WHAT IS NEEDED =
Start with the first line of the material. Repeat each line exactly through the one that contains "pose proof PI_RGT_0 as HPI.".

── DATA EXTRACTS

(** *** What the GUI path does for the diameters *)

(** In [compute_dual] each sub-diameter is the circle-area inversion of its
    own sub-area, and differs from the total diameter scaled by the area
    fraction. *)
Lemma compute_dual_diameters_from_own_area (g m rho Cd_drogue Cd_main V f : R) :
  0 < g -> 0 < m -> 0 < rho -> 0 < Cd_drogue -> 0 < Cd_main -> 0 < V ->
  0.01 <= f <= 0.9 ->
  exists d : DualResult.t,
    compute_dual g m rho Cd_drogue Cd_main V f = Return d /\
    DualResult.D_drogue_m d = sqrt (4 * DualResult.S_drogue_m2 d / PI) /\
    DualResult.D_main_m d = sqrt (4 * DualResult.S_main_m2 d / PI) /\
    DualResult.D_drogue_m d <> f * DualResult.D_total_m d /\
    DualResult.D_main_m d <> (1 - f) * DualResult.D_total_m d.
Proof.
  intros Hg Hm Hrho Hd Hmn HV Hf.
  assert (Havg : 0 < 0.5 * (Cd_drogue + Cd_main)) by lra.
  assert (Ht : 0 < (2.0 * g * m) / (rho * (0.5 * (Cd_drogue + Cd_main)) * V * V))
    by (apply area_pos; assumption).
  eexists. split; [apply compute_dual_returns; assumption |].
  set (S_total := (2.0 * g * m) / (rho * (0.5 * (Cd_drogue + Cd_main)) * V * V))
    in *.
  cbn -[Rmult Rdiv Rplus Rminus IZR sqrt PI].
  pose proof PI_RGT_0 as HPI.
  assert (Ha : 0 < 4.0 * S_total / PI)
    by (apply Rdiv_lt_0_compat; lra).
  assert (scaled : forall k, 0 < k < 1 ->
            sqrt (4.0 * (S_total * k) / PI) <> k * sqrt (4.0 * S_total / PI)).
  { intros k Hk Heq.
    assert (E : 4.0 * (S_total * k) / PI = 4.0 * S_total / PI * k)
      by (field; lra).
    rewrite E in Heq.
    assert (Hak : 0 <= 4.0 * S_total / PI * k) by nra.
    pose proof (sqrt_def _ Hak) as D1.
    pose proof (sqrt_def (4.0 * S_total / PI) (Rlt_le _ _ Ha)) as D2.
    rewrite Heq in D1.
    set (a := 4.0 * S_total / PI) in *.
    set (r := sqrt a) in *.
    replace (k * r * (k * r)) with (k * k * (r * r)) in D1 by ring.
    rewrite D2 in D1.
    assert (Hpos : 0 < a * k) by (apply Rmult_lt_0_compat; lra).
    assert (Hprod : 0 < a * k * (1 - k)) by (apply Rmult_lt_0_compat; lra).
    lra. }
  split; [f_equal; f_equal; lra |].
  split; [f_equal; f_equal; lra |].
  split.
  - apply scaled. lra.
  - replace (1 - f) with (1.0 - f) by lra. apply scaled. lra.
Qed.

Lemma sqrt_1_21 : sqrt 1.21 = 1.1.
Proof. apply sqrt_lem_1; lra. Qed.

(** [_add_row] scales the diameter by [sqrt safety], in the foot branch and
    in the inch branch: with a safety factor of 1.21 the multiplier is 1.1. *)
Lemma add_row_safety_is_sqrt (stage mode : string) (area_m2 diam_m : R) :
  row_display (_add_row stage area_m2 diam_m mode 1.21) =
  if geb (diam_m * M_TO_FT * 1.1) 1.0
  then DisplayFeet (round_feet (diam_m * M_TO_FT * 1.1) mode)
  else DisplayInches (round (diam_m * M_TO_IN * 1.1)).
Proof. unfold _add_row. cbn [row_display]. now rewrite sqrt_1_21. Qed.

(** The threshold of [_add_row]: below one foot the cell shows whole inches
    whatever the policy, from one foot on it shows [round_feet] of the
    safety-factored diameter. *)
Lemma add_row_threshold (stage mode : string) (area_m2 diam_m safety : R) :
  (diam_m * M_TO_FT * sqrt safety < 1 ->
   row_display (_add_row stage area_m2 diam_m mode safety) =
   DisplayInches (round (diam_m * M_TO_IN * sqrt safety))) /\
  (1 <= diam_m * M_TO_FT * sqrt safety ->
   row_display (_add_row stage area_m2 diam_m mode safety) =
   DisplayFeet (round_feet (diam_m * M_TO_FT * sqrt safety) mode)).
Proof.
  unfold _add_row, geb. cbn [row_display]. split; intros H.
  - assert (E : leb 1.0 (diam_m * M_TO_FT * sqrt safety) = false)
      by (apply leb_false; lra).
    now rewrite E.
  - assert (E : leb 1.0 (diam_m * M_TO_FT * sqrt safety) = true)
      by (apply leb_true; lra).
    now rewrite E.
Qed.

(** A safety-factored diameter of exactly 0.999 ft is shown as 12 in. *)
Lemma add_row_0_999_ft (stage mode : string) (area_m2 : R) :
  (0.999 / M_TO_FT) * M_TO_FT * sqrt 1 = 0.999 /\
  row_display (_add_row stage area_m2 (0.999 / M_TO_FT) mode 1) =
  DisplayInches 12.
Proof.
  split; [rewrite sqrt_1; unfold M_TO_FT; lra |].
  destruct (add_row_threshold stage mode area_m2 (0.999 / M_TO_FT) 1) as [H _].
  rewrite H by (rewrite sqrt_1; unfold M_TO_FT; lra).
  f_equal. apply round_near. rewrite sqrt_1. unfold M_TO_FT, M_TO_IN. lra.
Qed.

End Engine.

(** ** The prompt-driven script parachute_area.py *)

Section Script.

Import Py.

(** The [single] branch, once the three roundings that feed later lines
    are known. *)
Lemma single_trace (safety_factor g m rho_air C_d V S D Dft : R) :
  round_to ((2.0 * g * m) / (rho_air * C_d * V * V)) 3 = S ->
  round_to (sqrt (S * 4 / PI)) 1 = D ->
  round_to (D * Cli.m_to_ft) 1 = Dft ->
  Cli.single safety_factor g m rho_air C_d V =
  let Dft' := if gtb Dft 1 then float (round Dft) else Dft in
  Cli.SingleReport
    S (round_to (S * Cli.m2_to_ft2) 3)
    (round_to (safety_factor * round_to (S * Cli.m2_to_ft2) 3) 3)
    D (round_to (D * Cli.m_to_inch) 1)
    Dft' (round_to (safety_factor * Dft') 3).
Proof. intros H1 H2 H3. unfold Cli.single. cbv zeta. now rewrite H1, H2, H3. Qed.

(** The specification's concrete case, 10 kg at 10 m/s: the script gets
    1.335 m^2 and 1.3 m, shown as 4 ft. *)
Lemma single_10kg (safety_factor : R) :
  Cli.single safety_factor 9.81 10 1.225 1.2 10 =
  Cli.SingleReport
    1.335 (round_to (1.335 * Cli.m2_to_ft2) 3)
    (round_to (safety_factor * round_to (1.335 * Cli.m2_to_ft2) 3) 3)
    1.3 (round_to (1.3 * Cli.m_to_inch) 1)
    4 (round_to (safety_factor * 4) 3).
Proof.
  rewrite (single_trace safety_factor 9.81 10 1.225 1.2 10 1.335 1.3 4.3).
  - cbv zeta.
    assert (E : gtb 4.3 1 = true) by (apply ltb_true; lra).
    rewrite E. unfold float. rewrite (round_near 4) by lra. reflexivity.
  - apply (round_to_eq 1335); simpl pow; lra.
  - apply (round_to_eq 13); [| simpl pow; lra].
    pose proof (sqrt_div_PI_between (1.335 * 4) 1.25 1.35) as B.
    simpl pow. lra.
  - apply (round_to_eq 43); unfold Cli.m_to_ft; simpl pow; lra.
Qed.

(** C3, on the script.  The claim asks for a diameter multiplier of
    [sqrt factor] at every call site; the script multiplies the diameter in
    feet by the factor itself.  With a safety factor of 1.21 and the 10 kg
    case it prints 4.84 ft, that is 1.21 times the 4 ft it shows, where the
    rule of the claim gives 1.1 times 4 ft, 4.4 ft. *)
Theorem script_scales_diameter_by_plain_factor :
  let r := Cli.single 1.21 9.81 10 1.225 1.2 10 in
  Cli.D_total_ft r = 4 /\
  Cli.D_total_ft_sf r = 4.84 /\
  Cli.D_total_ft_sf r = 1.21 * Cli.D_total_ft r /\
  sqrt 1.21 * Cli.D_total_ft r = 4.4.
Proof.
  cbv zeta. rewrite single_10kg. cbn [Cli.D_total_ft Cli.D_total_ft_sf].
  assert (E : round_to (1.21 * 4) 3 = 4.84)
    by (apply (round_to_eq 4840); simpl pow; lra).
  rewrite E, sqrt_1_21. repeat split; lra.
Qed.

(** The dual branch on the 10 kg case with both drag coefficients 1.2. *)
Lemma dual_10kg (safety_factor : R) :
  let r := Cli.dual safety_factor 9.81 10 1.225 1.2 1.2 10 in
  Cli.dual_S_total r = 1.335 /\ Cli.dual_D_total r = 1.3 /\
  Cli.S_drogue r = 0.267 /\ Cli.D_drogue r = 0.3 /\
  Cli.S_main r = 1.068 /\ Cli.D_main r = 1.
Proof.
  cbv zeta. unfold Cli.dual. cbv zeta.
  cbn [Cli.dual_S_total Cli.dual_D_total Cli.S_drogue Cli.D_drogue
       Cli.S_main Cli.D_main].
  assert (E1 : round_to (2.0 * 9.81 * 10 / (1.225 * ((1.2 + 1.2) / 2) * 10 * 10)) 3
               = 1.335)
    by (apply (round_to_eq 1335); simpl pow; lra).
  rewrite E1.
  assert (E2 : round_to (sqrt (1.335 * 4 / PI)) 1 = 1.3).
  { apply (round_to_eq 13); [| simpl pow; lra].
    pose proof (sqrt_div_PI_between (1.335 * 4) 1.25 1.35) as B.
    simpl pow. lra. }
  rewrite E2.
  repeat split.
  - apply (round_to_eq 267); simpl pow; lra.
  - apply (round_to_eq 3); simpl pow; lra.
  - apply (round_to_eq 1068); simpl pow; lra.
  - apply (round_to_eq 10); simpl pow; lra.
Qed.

────

ANSWER SPACE =
(** *** What the GUI path does for the diameters *)

(** In [compute_dual] each sub-diameter is the circle-area inversion of its
    own sub-area, and differs from the total diameter scaled by the area
    fraction. *)
Lemma compute_dual_diameters_from_own_area (g m rho Cd_drogue Cd_main V f : R) :
  0 < g -> 0 < m -> 0 < rho -> 0 < Cd_drogue -> 0 < Cd_main -> 0 < V ->
  0.01 <= f <= 0.9 ->
  exists d : DualResult.t,
    compute_dual g m rho Cd_drogue Cd_main V f = Return d /\
    DualResult.D_drogue_m d = sqrt (4 * DualResult.S_drogue_m2 d / PI) /\
    DualResult.D_main_m d = sqrt (4 * DualResult.S_main_m2 d / PI) /\
    DualResult.D_drogue_m d <> f * DualResult.D_total_m d /\
    DualResult.D_main_m d <> (1 - f) * DualResult.D_total_m d.
Proof.
  intros Hg Hm Hrho Hd Hmn HV Hf.
  assert (Havg : 0 < 0.5 * (Cd_drogue + Cd_main)) by lra.
  assert (Ht : 0 < (2.0 * g * m) / (rho * (0.5 * (Cd_drogue + Cd_main)) * V * V))
    by (apply area_pos; assumption).
  eexists. split; [apply compute_dual_returns; assumption |].
  set (S_total := (2.0 * g * m) / (rho * (0.5 * (Cd_drogue + Cd_main)) * V * V))
    in *.
  cbn -[Rmult Rdiv Rplus Rminus IZR sqrt PI].
  pose proof PI_RGT_0 as HPI.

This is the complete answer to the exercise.